FILE - A man surfs the Internet on his laptop computer at a cafe in Beijing, China, Feb. 16, 2015.

The Chinese government will potentially block foreign current affairs content from being shown in the country, according to draft regulations from its National Radio and Television Administration.

The regulations, obtained Thursday by Reuters, will clamp down on what kinds of shows may be aired on domestic television stations or online video platforms. Current affairs shows were singled out as being barred from the country.

Also forbidden by the draft regulations were foreign content that contains violence, terrorism, incitement to crime, endangerment of social stability or material deemed harmful to national sentiment.

The regulations also target film and animation.

The Chinese government is in the midst of a push to restrict online content. Earlier this month, it banned the website of the Australian Broadcasting Company, telling the public news organization that China's internet was “fully open.”

"They're very sensitive, particularly to foreign content and of course independent-minded domestic Chinese content that's going to reach a mass audience, whether it's online or on television,"said Sarah Cook, a research analyst with censorship watchdog Freedom House.

China is known for the depth and reach of its censorship operations.
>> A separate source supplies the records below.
(** * Marking *)

Lemma marking_ok h0 g : buf_ok h0 g [] -> graph_ok w (types_of h0) -> heap_ok h0 ->
  (forall i, is_used g i -> GC_IS_ROOT (entry g i) = true /\ GC_REF_COLOR h0 (entry g i) = GC_PURPLE) ->
  (forall a, GC_REF_COLOR h0 a = GC_BLACK \/ GC_REF_COLOR h0 a = GC_PURPLE /\ buffered g a) ->
  let n := Z.to_nat (first_unused g - GC_FIRST_ROOT) in
  exists h1 S, mark_roots_loop w n GC_FIRST_ROOT (h0, g) = Some (h1, g) /\ marked w (buffered g) h0 h1 S /\
    candidates h0 g S /\ (forall r, buffered g r <-> root_in g GC_FIRST_ROOT n r) /\
    (forall b, GC_REF_COLOR h1 b = if decide (b ∈ S) then GC_GREY else GC_BLACK).
Proof.
  intros Hok Hg Ho Hroots Hcol n. pose proof (bo_first _ _ _ Hok) as Hf.
  assert (forall r, buffered g r <-> root_in g GC_FIRST_ROOT n r) as Hrin.
  { intros r. unfold GC_FIRST_ROOT, n, buffered, root_in. split; intros (i & Hi & Er); exists i; (split; [|done]).
    - destruct Hi as [? _]. unfold GC_FIRST_ROOT. lia.
    - apply (all_used h0); [done|]. unfold GC_FIRST_ROOT in Hi. lia. }
  destruct (mark_roots_loop_ok w (buffered g) h0 g n GC_FIRST_ROOT h0 [] Hg) as (h1 & S & E1 & Hm & Hall).
  - intros b Hb. destruct (Hcol b) as [H|[H _]]; rewrite Hb in H; done.
  - intros r Hr. apply Hrin in Hr as (i & Hi & <-). destruct (Hroots i Hi) as [Hr Hp]. split; [by exists i|]. split; [|done].
    destruct (bo_node _ _ _ Hok i Hi) as (x & Hx & _). apply Z.eqb_eq in Hr. destruct (aligned_root _ Hr) as (_ & Hptr & _).
    rewrite Hptr in Hx. by apply elem_of_dom_2 in Hx.
  - split; [by apply visited_refl| |]; intros a; [intros b Ha|intros Ha]; by apply elem_of_nil in Ha.
  - exists h1, S. cbn [app] in *. split; [done|]. split; [done|]. destruct Hm as [Hv Hcl Hre]. split; [|split; [done|]].
    + split; [apply Hv|]. intros a. split; [by apply Hre|]. intros (r & Hr & Hp).
      apply (succ_rtc_closed w (types_of h0) (fun x => x ∈ S) r a); [intros x y; apply Hcl|by apply Hall, Hrin|done].
    + intros b. rewrite (vs_color _ _ _ _ _ _ _ Hv). destruct (decide (b ∈ S)) as [|Hn]; [done|].
      destruct (Hcol b) as [|[_ Hb]]; [done|]. exfalso. apply Hn, Hall. by apply Hrin.
Qed.

(** * Marking and scanning: the white nodes are the dead ones *)

Lemma white_dead h h1 h2 S B W : greyed w h1 S -> scanned w h1 S h2 B W [] -> (forall b, b ∈ S -> b ∈ B ++ W) ->
  types_of h1 = types_of h -> (forall b, refcount_of h1 b = refcount_of h b - occ b (edges w (types_of h) S)) ->
  forall a, a ∈ W <-> dead h S a.
Proof.
  intros Hg Hs Hall Ht Hr a. pose proof (sc_nodup _ _ _ _ _ _ _ Hs) as Hnd. apply NoDup_app in Hnd as (_ & Hdis & _).
  assert (forall e, e ∈ S -> 0 < refcount_of h1 e -> e ∈ B) as Hheld.
  { intros e He Hp. apply Hall in He as [He|He]%elem_of_app; [done|]. destruct (sc_done _ _ _ _ _ _ _ Hs e He) as [Hz _]; [by intros ?%elem_of_nil|lia]. }
  split.
  - intros Ha. split; [apply (sc_sub _ _ _ _ _ _ _ Hs), elem_of_app; by right|]. intros (e & He & Hlt & Hp). apply (Hdis a); [|done].
    apply (succ_rtc_closed w (types_of h1) (fun x => x ∈ B) e a); [intros x y; apply (sc_closed _ _ _ _ _ _ _ Hs)| |by rewrite Ht].
    apply Hheld; [done|]. rewrite Hr. lia.
  - intros [Ha Hn]. apply Hall in Ha as [Ha|Ha]%elem_of_app; [|done]. exfalso. apply Hn.
    destruct (sc_saved _ _ _ _ _ _ _ Hs a Ha) as (e & [He Hp] & Hpath). rewrite Hr in Hp. rewrite Ht in Hpath.
    exists e. split; [done|]. split; [lia|done].
Qed.

(** * Collecting *)

(** What marking and scanning leave: black roots and white nodes [W], the latter closed in
    the sense that a path from a root to a white node is white. *)
Record analysed h2 g (W : list Z) : Prop := {
  an_buf : buf_ok h2 g [];
  an_graph : graph_ok w (types_of h2);
  an_heap : heap_ok h2;
  an_nodup : NoDup W;
  an_dom a : a ∈ W -> a ∈ dom h2;
  an_aligned a : a ∈ dom h2 -> aligned a;
  an_color b : GC_REF_COLOR h2 b = if decide (b ∈ W) then GC_WHITE else GC_BLACK;
  an_roots i : is_used g i -> GC_IS_ROOT (entry g i) = true /\ rootable (types_of h2) (entry g i);
  an_reach a : a ∈ W -> exists r, buffered g r /\ rtc (fun x y => succ w (types_of h2) x y /\ y ∈ W) r a /\ r ∈ W;
  an_small : Z.of_nat (size h2) < GC_SAFE_SIZE - 1
}.

Lemma collecting_ok h2 g W flags : analysed h2 g W ->
  exists h' g' flags' count', gc_collect_roots w junk_word (h2, g) flags = Some ((h', g'), flags', count') /\
    types_of h' = types_of h2 /\ buf_ok h' g' [] /\ heap_ok h' /\
    (forall b, refcount_of h' b = u32 (refcount_of h2 b + occ b (edges w (types_of h2) W))) /\
    (forall b, GC_REF_COLOR h' b = GC_BLACK) /\
    (forall q, buffered g' q -> exists a, q = GC_MAKE_GARBAGE a /\ a ∈ W /\ rootable (types_of h2) a) /\
    (forall a, a ∈ W -> container (types_of h2) (fun o => o ∈ W) a -> buffered g' (GC_MAKE_GARBAGE a)) /\
    ((forall a, a ∈ W -> no_destructors (types_of h2) a) -> flags' = flags).
Proof.
  intros Han. pose proof (an_buf _ _ _ Han) as Hok. pose proof (bo_first _ _ _ Hok) as Hf.
  unfold gc_collect_roots. cbn [snd]. set (n := Z.to_nat (first_unused g - GC_FIRST_ROOT)).
  destruct (remove_black_ok junk_word n GC_FIRST_ROOT h2 g [] Hok (heap_ok_info _ (an_heap _ _ _ Han)) ltac:(done)) as (h2' & g2' & l2 & -> & Hok2 & Hs2 & Hi2 & Hc2 & Hq2).
  { intros i Hi. assert (is_used g i) as Hu by (apply (all_used h2); [done|unfold n, GC_FIRST_ROOT in Hi; lia]). split; [done|]. by apply (an_roots _ _ _ Han). }
  destruct (gc_compact_ok h2' g2' l2 Hok2) as (h3 & g3 & -> & Hok3 & Hq3 & Hs3 & Hc3 & _ & Hi3). rewrite some_bind. cbn [snd].
  pose proof (same_bodies_trans _ _ _ Hs2 Hs3) as Hs. assert (types_of h3 = types_of h2) as Ht by (by apply same_bodies_types).
  assert (forall b, GC_REF_COLOR h3 b = if decide (b ∈ W) then GC_WHITE else GC_BLACK) as Hcol by (intros b; rewrite Hc3, Hc2; apply (an_color _ _ _ Han)).
  assert (forall q, buffered g3 q <-> buffered g q /\ q ∈ W) as Hq.
  { intros q. rewrite Hq3, Hq2. split; intros [Hb Hn]; (split; [done|]).
    - destruct (decide (q ∈ W)) as [|Hnw]; [done|]. exfalso. apply Hn. split; [|by rewrite (an_color _ _ _ Han), decide_False].
      destruct Hb as (i & Hi & <-). exists i. split; [|done]. destruct Hi as [? _]. unfold n, GC_FIRST_ROOT. lia.
    - intros [_ Hb']. by rewrite (an_color _ _ _ Han), decide_True in Hb'. }
  assert (whitened w h3 g3 W) as Hw.
  { split.
    - rewrite Ht. apply Han.
    - apply (heap_ok_bodies h2); [done|exact (an_heap _ _ _ Han)|exact (Hi3 Hi2)].
    - intros a Ha. rewrite (same_bodies_dom _ _ Hs). by apply (an_dom _ _ _ Han).
    - intros a Ha. by apply (an_aligned _ _ _ Han), (an_dom _ _ _ Han).
    - done.
    - done.
    - intros i Hi. assert (buffered g3 (entry g3 i)) as [Hb HW]%Hq by (by exists i). split; [done|]. rewrite Ht. destruct Hb as (j & Hj & <-). by apply (an_roots _ _ _ Han).
    - rewrite <- size_dom, (same_bodies_dom _ _ Hs), size_dom. apply Han. }
  assert (collecting w h3 g3 W h3 g3 GC_FIRST_ROOT [] []) as Hstart.
  { split; try done.
    - apply Hw.
    - constructor.
    - intros a Ha. by apply elem_of_nil in Ha.
    - intros b. rewrite edges_nil, occ_nil, Z.add_0_r. symmetry. apply u32_small, heap_ok_count, Hw.
    - intros a b Ha. by apply elem_of_nil in Ha.
    - intros i [Hi _] Hni. unfold GC_FIRST_ROOT in Hni. lia.
    - intros a Ha. by apply elem_of_nil in Ha. }
  pose proof (bo_first _ _ _ Hok3) as Hf3.
  destruct (collect_roots_loop_ok w junk_word h3 g3 W Hw (Z.to_nat (first_unused g3 - GC_FIRST_ROOT)) GC_FIRST_ROOT h3 g3 [] flags 0 Hstart)
    as (h' & g' & D & fl & ct & -> & Hfl & Hc' & _ & Hroots); [unfold GC_FIRST_ROOT; lia|].
  exists h', g', fl, ct. split; [done|]. rewrite <- Ht. split; [apply Hc'|]. split; [apply Hc'|]. split; [apply Hc'|].
  pose proof (ct_white _ _ _ _ _ _ _ _ _ Hc') as HDW. pose proof (ct_nodup _ _ _ _ _ _ _ _ _ Hc') as HDn. rewrite app_nil_r in *.
  assert (forall a, a ∈ W -> a ∈ D) as HWD.
  { intros a Ha. destruct (an_reach _ _ _ Han a Ha) as (r & Hr & Hp & HrW). rewrite <- Ht in Hp.
    assert (r ∈ D) as HrD.
    { destruct (proj2 (Hq r) (conj Hr HrW)) as (i & [Hi _] & <-). apply Hroots. unfold GC_FIRST_ROOT. lia. }
    clear Hr HrW. induction Hp as [|x y z [Hxy Hy] _ IH]; [done|]. apply IH; [done|].
    pose proof (ct_closed _ _ _ _ _ _ _ _ _ Hc' x y HrD Hxy Hy) as Hin. by rewrite app_nil_r in Hin. }
  assert (D ≡ₚ W) as HP by (apply NoDup_Permutation; [done|apply Han|intros a; split; [apply HDW|apply HWD]]).
  split; [|split; [|split; [|split]]]; [| | | |exact Hfl].
  - intros b. rewrite (ct_count _ _ _ _ _ _ _ _ _ Hc'), (same_bodies_refcount _ _ b Hs). do 2 f_equal. by apply occ_perm, edges_perm.
  - intros b. rewrite (ct_color _ _ _ _ _ _ _ _ _ Hc'), app_nil_r. destruct (decide (b ∈ D)) as [|Hn]; [done|].
    rewrite Hcol, decide_False; [done|]. intros Hb. by apply Hn, HWD.
  - intros q (i & Hi & <-). destruct (ct_garbage _ _ _ _ _ _ _ _ _ Hc' i Hi) as (a & Ha & Hra & Ea); [lia|]. by exists a.
  - intros a Ha Hcont. destruct (ct_have _ _ _ _ _ _ _ _ _ Hc' a (HWD a Ha) Hcont) as (i & Hi & Hp).
    exists i. split; [done|]. destruct (ct_garbage _ _ _ _ _ _ _ _ _ Hc' i Hi) as (b & Hb & _ & Eb); [lia|].
    rewrite Eb in Hp |- *. destruct (aligned_garbage b (wh_aligned _ _ _ _ Hw b Hb)) as (_ & _ & Hpb & _). congruence.
Qed.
Thousands of websites have been blocked in the country, inspiring the phrase “the Great Firewall of China.” Foreign journalists are routinely detained for their reporting, and virtually all domestic media capable of reaching a mass audience is tightly regulated.

In recent years, censorship has expanded past shaping political narratives into trying to mesh merge socialist values with national culture.

"All of this gotten a stronger push by President Xi Jinping in terms of socialist core values, socialism in China's characteristics in the new era. There's generally been an effort to really bring the party back in and to clamp down on various forms of content," Cook said.